Look through the data below for the line with "#[global] Arguments connections" and the line with "#[global] Arguments handled", then output those two and all lines in between, exactly as written.

Saved entries:
■ ■ ■ ■ ■ ■ ■
(* ===== verification/Network.v ===== *)
(** * The network between the services:
      [src/common/src/network/for_testing/tcp_fast_network.rs], and the loop of the
      range server that takes messages from it: [src/rangeserver/src/server.rs]

    A call opens a connection, writes one message and reads until the other side
    closes. The accepting side reads once, passes what it has read to the
    listener of the peer or to the default handler, and waits for an answer,
    which it writes before it closes. It holds the lock of the table of listeners
    until then. The loop of the server spawns a task for every message, and the
    tasks interrupt each other. The steps of the connections, of the lock and of
    the tasks are a step relation on one network. *)

From stdpp Require Import base tactics list numbers option gmap sets relations strings.
From S2P Require Import Prelude Common Tasks Storage RsError Wal RangeManager RangeServer RangeTasks RangeClient.

Module Network.
Import Common.
Local Open Scope sangria_scope.

Definition SocketAddr := string.

(** the size of the buffer of a read *)
Definition BUFFER_SIZE : nat := N.to_nat 65535.
#[global] Opaque BUFFER_SIZE.

(** the task of an accepted connection *)
Inductive Task :=
| Reading
| Locking                  (** waiting for the lock of the listeners *)
| Waiting (handed : bool)  (** for the answer, with the lock; [handed] is whether the
                               sender of the answer was given away *)
| Closed (written : Bytes).

Inductive IoResult :=
| IoOk (response : Bytes)
| IoErr.

Record Connection := mkConnection {
  peer : SocketAddr;
  payload : Bytes;             (** what the client writes *)
  arrived : nat;               (** how much of it is there to be read *)
  gone : bool;                 (** the client has given up *)
  message : Bytes;             (** what the task has read *)
  task : Task;
  response : option IoResult   (** of the call of the client *)
}.

(** who waits for the lock of the listeners, in the order of arrival *)
Inductive Waiter :=
| Reader (id : positive)
| Writer (from : SocketAddr).

Record Network (S : Type) := mkNetwork {
  connections : gmap SocketAddr (list Bytes);
  default_handler : option positive;                (** its receiver *)
  open_receivers : gset positive;
  queued : list (positive * (positive * Bytes));    (** for each receiver, in order *)
  lock_queue : list Waiter;
  conns : gmap positive Connection;
  (** the messages that the loop of the server has taken, with their tasks *)
  handling : list (positive * (Bytes * Tasks.Task S (option Bytes)));
  server : S;
  (** the actions of the tasks so far: whose, and the states before and after *)
  history : list (positive * (S * S));
  handled : list (positive * Bytes * option Bytes)  (** what was handled, and the answers *)
}.
#[global] Arguments mkNetwork {_} _ _ _ _ _ _ _ _ _ _.
#[global] Arguments connections {_} _.
#[global] Arguments default_handler {_} _.
#[global] Arguments open_receivers {_} _.
#[global] Arguments queued {_} _.
#[global] Arguments lock_queue {_} _.
#[global] Arguments conns {_} _.
#[global] Arguments handling {_} _.
#[global] Arguments server {_} _.
#[global] Arguments history {_} _.
#[global] Arguments handled {_} _.

(** ** Operations *)

(** a connection that is opened by [send] *)
Definition connect (from : SocketAddr) (payload : Bytes) : Connection :=
  mkConnection from payload 0 false [] Reading None.

Definition set_arrived (k : nat) (c : Connection) : Connection :=
  mkConnection (peer c) (payload c) k (gone c) (message c) (task c) (response c).
Definition set_gone (c : Connection) : Connection :=
  mkConnection (peer c) (payload c) (arrived c) true (message c) (task c) (response c).
(** one [read] gives what has arrived, as far as the buffer goes *)
Definition read_message (c : Connection) : Connection :=
  mkConnection (peer c) (payload c) (arrived c) (gone c)
    (take (Nat.min (arrived c) BUFFER_SIZE) (payload c)) Locking (response c).
Definition set_task (t : Task) (c : Connection) : Connection :=
  mkConnection (peer c) (payload c) (arrived c) (gone c) (message c) t (response c).
Definition set_response (r : IoResult) (c : Connection) : Connection :=
  mkConnection (peer c) (payload c) (arrived c) (gone c) (message c) (task c) (Some r).

Section Network.
Context {S : Type}.
(** the task that the server spawns for a message; without an answer it drops the
    sender *)
Context (serve : Bytes -> Tasks.Task S (option Bytes)).
Implicit Types n : Network S.

(** [new] *)
Definition new (s : S) : Network S := mkNetwork ∅ None ∅ [] [] ∅ [] s [] [].

Definition set_conn (id : positive) (c : Connection) (n : Network S) : Network S :=
  mkNetwork (connections n) (default_handler n) (open_receivers n) (queued n) (lock_queue n)
    (<[id := c]> (conns n)) (handling n) (server n) (history n) (handled n).
Definition set_lock_queue (q : list Waiter) (n : Network S) : Network S :=
  mkNetwork (connections n) (default_handler n) (open_receivers n) (queued n) q
    (conns n) (handling n) (server n) (history n) (handled n).
Definition set_connections (cs : gmap SocketAddr (list Bytes)) (n : Network S) : Network S :=
  mkNetwork cs (default_handler n) (open_receivers n) (queued n) (lock_queue n)
    (conns n) (handling n) (server n) (history n) (handled n).
Definition set_queued (q : list (positive * (positive * Bytes))) (n : Network S) : Network S :=
  mkNetwork (connections n) (default_handler n) (open_receivers n) q (lock_queue n)
    (conns n) (handling n) (server n) (history n) (handled n).
Definition set_handling (l : list (positive * (Bytes * Tasks.Task S (option Bytes)))) (n : Network S) : Network S :=
  mkNetwork (connections n) (default_handler n) (open_receivers n) (queued n) (lock_queue n)
    (conns n) l (server n) (history n) (handled n).
(* ===== verification/Workload.v ===== *)
(** * The workload generator: [src/workload-generator/src]

    The generator creates key spaces with one range per key, and runs
    transactions on them with a bounded concurrency, one sequence of phases for
    each of the workloads of its configuration, until every phase has run its
    number of transactions or a signal stops it. What it uses of the crate
    [rand] is the class [RandCrate]. *)

From Stdlib Require Import Ascii Floats.SpecFloat.
From stdpp Require Import base tactics list numbers option gmap sets relations strings sorting pretty.
From S2P Require Import Prelude Float64 Common Region Config Universe Oracle RangeGrpc.

Module Workload.
Import Common.
Local Open Scope string_scope.

(** ** Configuration *)

Record WorkloadConfig := mkWorkloadConfig {
  num_queries : option N;
  num_keys : N;
  zipf_exponent : spec_float;
  wl_namespace : string;
  wl_name : string;
  max_concurrency : string;
  seed : option N;
  background_runtime_core_ids : list N;
  fake_transactions : bool;
  workload_type : string
}.

(** the name of the key space of a workload *)
Definition workload_name (c : WorkloadConfig) (workload_id : nat) : string :=
  match workload_id with
  | O => wl_name c
  | _ => wl_name c +:+ "_" +:+ pretty (N.of_nat workload_id)
  end.
Definition workload_keyspace (c : WorkloadConfig) (workload_id : nat) : Keyspace :=
  mkKeyspace (wl_namespace c) (workload_name c workload_id).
■ ■ ■ ■ ■ ■ ■
> _ANSWER FOR THIS EXERCISE_
#[global] Arguments connections {_} _.
#[global] Arguments default_handler {_} _.
#[global] Arguments open_receivers {_} _.
#[global] Arguments queued {_} _.
#[global] Arguments lock_queue {_} _.
#[global] Arguments conns {_} _.
#[global] Arguments handling {_} _.
#[global] Arguments server {_} _.
#[global] Arguments history {_} _.
#[global] Arguments handled {_} _.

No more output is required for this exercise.